Monday Mood: Something Undefined
I like things I can define. Feelings I can sort into categories. If I can name it, I can fix it. If I can fix it, I can survive it.

By Violet McCleod, Madeline
I like things I can define. Feelings I can sort into categories. If I can name it, I can fix it. If I can fix it, I can survive it. That’s the logic, anyway. I’ve always wanted to hold my emotions at arm’s length, like labeling them would give me power over them. But sometimes a feeling shows up that refuses to be boxed in. It doesn’t have a name, or a clear beginning, or a neat resolution. It just lingers – and that drives me wild.
I want to make sense of it. I want to trace it back to its origin and find the clean little knot I can untangle. But this kind of feeling isn’t interested in being solved. It shows up in the moments I least expect, like static humming under the skin. It feels like missing something I never had, or waiting for something I can’t describe. It’s not exactly pain.
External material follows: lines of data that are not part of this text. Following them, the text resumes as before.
Lemma cell_value_matched (years : list Z) (f : Z -> Z) w g d t y :
  cell_value (JoinedRow (geometry := geometry) w g d
                (map (fun yc => (fst yc, Some (snd yc)))
                   (map (fun y => (y, f y)) years)) t) y
  = if existsb (Z.eqb y) years then f y else 0.
Proof.
  unfold cell_value. cbn [j_years]. rewrite map_map. cbn [fst snd].
  rewrite (assoc_keyed (fun y => Some (f y))).
  by destruct (existsb _ years).
Qed.

(** Every row of the left join is consistent. *)
Lemma join_pivot_ok sizes (kml_data : list (kml_row geometry)) r :
  Forall (fun kv => 0 <= snd kv) sizes ->
  In r (join_pivot (fin_years sizes) kml_data (pivot sizes)) ->
  joined_ok (fin_years sizes) r.
Proof.
  intros Hs. unfold join_pivot. rewrite in_flat_map.
  intros (k & _ & Hr).
  destruct (List.filter _ (pivot sizes)) as [|p0 ps] eqn:E.
  - destruct Hr as [<-|[]]. split.
    + cbn [j_Total_Incidents default]. symmetry.
      erewrite map_ext; [apply sum_zero|].
      intros y. apply cell_value_missing.
    + intros y. by rewrite cell_value_missing.
  - apply in_map_iff in Hr as (p & <- & Hp).
    assert (Hin : In p (pivot sizes)).
    { rewrite <- E in Hp. by apply filter_In in Hp as [? _]. }
    destruct (pivot_row_shape sizes p Hs Hin) as (f & Hf & -> & ->).
    split.
    + cbn [j_Total_Incidents default]. apply (f_equal sum).
      apply map_ext_in. intros y Hy. rewrite cell_value_matched.
      by rewrite (proj2 (existsb_In y _) Hy).
    + intros y. rewrite cell_value_matched.
      destruct (existsb _ _); [apply Hf | done].
Qed.

Lemma set_j_Ward_ok years w (r : joined_row geometry) :
  joined_ok years r -> joined_ok years (set_j_Ward w r).
Proof. by intros H. Qed.

Lemma set_j_Ward_if_ok years (b : bool) w (r : joined_row geometry) :
  joined_ok years r -> joined_ok years (if b then set_j_Ward w r else r).
Proof. intros H. by destruct b. Qed.

(** Every row of the dissolved table carries its counts and their sum. *)
Lemma dissolve_ok years (rows : list (joined_row geometry)) m :
  Forall (joined_ok years) rows ->
  In m (dissolve unary_union years rows) -> map_ok years m.
Proof.
  intros Hrows (w & <- & _)%in_map_iff.
  set (group := List.filter (fun r => String.eqb (j_Ward r) w) rows).
  assert (Hg : Forall (joined_ok years) group).
  { apply List.Forall_forall. intros r [Hr _]%filter_In.
    rewrite List.Forall_forall in Hrows. by apply Hrows. }
  exists (fun y => sum (map (fun r => cell_value r y) group)).
  cbn [m_years m_Total_Incidents]. split; [|split].
  - apply map_ext. intros y. f_equal.
    apply (nansum_sum (fun r => mjoin (assoc Z.eqb y (j_years r)))).
  - rewrite (nansum_sum j_Total_Incidents).
    rewrite (sum_exchange (fun r y => cell_value r y)).
    apply (f_equal sum). apply map_ext_in. intros r Hr.
    rewrite List.Forall_forall in Hg. by destruct (Hg r Hr).
  - intros y. apply sum_nonneg. apply List.Forall_forall.
    intros z (r & <- & Hr)%in_map_iff.
    rewrite List.Forall_forall in Hg. by destruct (Hg r Hr) as [_ H].
Qed.

Lemma set_m_District_ok years (b : bool) d (m : map_row geometry) :
  map_ok years m -> map_ok years (if b then set_m_District d m else m).
Proof. intros H. by destruct b. Qed.
(** X13.  [fetch_skill_folder_hash] asks for the tree of [main] and returns
    its answer for the folder; when [main] has none (failed request, status
    other than 200, a body that is not JSON, or no tree entry for the folder)
    it returns the answer of [master], and [None] when that has none either.
    The answer is the hash of the whole tree for a skill at the root and the
    hash of the first entry of type [tree] at the folder path otherwise.  No
    request error or JSON decoding error leaves the function. *)
Theorem fetch_skill_folder_hash_spec (g : GitHub) (owner_repo skill_path : string) :
  let folder_path := folder_path_of skill_path in
  let outcome := fetch_skill_folder_hash g owner_repo skill_path in
  (∀ sha, branch_gives g owner_repo folder_path "main" sha → outcome = Ok sha)
  ∧ (∀ sha, branch_gives_nothing g owner_repo folder_path "main" →
       branch_gives g owner_repo folder_path "master" sha → outcome = Ok sha)
  ∧ (branch_gives_nothing g owner_repo folder_path "main" →
     branch_gives_nothing g owner_repo folder_path "master" → outcome = Ok VNone)
  ∧ (∀ e, outcome = Raise e → e ≠ RequestError ∧ e ≠ JSONDecodeError).
Proof.
  intros folder_path outcome. subst outcome.
  unfold fetch_skill_folder_hash. fold folder_path. simpl.
  split; [|split; [|split]].
  - intros sha Hmain. by rewrite (lookup_on_branch_gives _ _ _ _ _ Hmain).
  - intros sha Hmain Hmaster.
    rewrite (lookup_on_branch_nothing _ _ _ _ Hmain). simpl.
    by rewrite (lookup_on_branch_gives _ _ _ _ _ Hmaster).
  - intros Hmain Hmaster.
    rewrite (lookup_on_branch_nothing _ _ _ _ Hmain). simpl.
    by rewrite (lookup_on_branch_nothing _ _ _ _ Hmaster).
  - intros e.
    destruct (lookup_on_branch g owner_repo folder_path "main") as [[v|]|e1] eqn:Hmain;
      simpl; [discriminate| |].
    + destruct (lookup_on_branch g owner_repo folder_path "master")
        as [[v|]|e2] eqn:Hmaster; simpl; [discriminate|discriminate|].
      intros [= <-]. by eapply lookup_on_branch_raises.
    + intros [= <-]. by eapply lookup_on_branch_raises.
Qed.
(** A metadata variable with no element or with more than one, as in a
    file of several profiles, empties the metadata: [item()] raises on
    it, and the [except] clause returns the empty dictionary. *)
Theorem extract_profile_metadata_needs_single ds name xs :
  name ∈ ["PLATFORM_NUMBER"; "CYCLE_NUMBER"; "LATITUDE"; "LONGITUDE";
          "JULD"; "DATA_CENTRE"]%string ->
  variables ds !! name = Some (Arr1 xs) ->
  length xs <> 1%nat ->
  extract_profile_metadata py_str float_of_bytes Timedelta_days now ds
  = Ok no_metadata.
Proof.
  intros Hname Hvar Hlen.
  unfold extract_profile_metadata.
  destruct (extract_profile_metadata_try py_str float_of_bytes
              Timedelta_days now ds) as [m | e] eqn:Htry; [| reflexivity].
  exfalso. revert Htry. unfold extract_profile_metadata_try.
  revert Hname. rewrite !elem_of_cons, elem_of_nil.
  intros [-> | [-> | [-> | [-> | [-> | [-> | []]]]]]].
  - stop_at Hvar xs.
  - destruct (match variables ds !! "PLATFORM_NUMBER"%string with
              | Some _ => _ | None => _ end); simpl; [| discriminate].
    stop_at Hvar xs.
  - destruct (match variables ds !! "PLATFORM_NUMBER"%string with
              | Some _ => _ | None => _ end); simpl; [| discriminate].
    destruct (match variables ds !! "CYCLE_NUMBER"%string with
              | Some _ => _ | None => _ end); simpl; [| discriminate].
    stop_at Hvar xs.
  - destruct (match variables ds !! "PLATFORM_NUMBER"%string with
              | Some _ => _ | None => _ end); simpl; [| discriminate].
    destruct (match variables ds !! "CYCLE_NUMBER"%string with
              | Some _ => _ | None => _ end); simpl; [| discriminate].
    destruct (match variables ds !! "LATITUDE"%string with
              | Some _ => _ | None => _ end); simpl; [| discriminate].
    stop_at Hvar xs.
  - destruct (match variables ds !! "PLATFORM_NUMBER"%string with
              | Some _ => _ | None => _ end); simpl; [| discriminate].
    destruct (match variables ds !! "CYCLE_NUMBER"%string with
              | Some _ => _ | None => _ end); simpl; [| discriminate].
    destruct (match variables ds !! "LATITUDE"%string with
              | Some _ => _ | None => _ end); simpl; [| discriminate].
    destruct (match variables ds !! "LONGITUDE"%string with
              | Some _ => _ | None => _ end); simpl; [| discriminate].
    stop_at Hvar xs.
  - destruct (match variables ds !! "PLATFORM_NUMBER"%string with
              | Some _ => _ | None => _ end); simpl; [| discriminate].
    destruct (match variables ds !! "CYCLE_NUMBER"%string with
              | Some _ => _ | None => _ end); simpl; [| discriminate].
    destruct (match variables ds !! "LATITUDE"%string with
              | Some _ => _ | None => _ end); simpl; [| discriminate].
    destruct (match variables ds !! "LONGITUDE"%string with
              | Some _ => _ | None => _ end); simpl; [| discriminate].
    destruct (match variables ds !! "JULD"%string with
              | Some _ => _ | None => _ end); simpl; [| discriminate].
    unfold has_variable. rewrite Hvar. simpl. stop_at Hvar xs.
Qed.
It’s not exactly hope. It’s just there, sitting quietly in the space between everything else I understand.
I don’t like that. I like systems. I like stories with structure, beginnings and endings, meaning I can make sense of. But I’m starting to realize that some of the most honest parts of me live outside that structure. That not every feeling is meant to be productive, or poetic, or healed. That some things are just meant to be sat with – not solved.
"Dysphoria" - Original Composition (Doctor Who: Starlit Saga)
We’re all likely familiar with the feeling of a half-remembered dream, especially the last moments where we wake and grasp at the last little shreds we can remember. Maybe it’s not even a good dream; I would be just as curious to remember a nightmare as a fairly standard dream, as both can be informative on the current state of a person. I often wonder how I’m doing subconsciously, so I certainly make that last grasp at my dreams when I can. If I can manage to do that, maybe I can remember the entire thing, right? Not always, it seems.
Some little feelings can just follow me all day, like a question I know that I’ve heard before, but I can’t quite remember the answer. Maybe the answer changes every time; why else would it be so difficult? After all, if I feel a feeling for long enough, I figure that I should be able to put a label on it and Google ways that I can circumvent the confusion that comes with it. Sometimes, there’s even a word for it.
“Dysphoria” is one such word. It’s not as centered on gender as I initially thought when I heard it thrown at me several years ago. Merriam-Webster calls it “a state of feeling very unhappy, uneasy, or dissatisfied.” That tracks, doesn’t it? This particular thing of mine, when isolated, is more than a buzzword thrown around in legacy media and therapy appointments; it’s a dissonance that can only be defined by a word that almost seems to drag itself out of my mouth when I say it aloud.
There is no end-all solution to it. There is no beginning, middle, or end. It is a state of being that, for lack of a better definition, can only be summed up by that single umbrella word. It’s a feeling that my body isn’t my own, one I can feel. It won’t go away, and it’s always there. It’s everywhere, or at least, as long as I’m aware. Honestly, as much as I care about my dreams, sometimes, I do wish I could just sleep instead.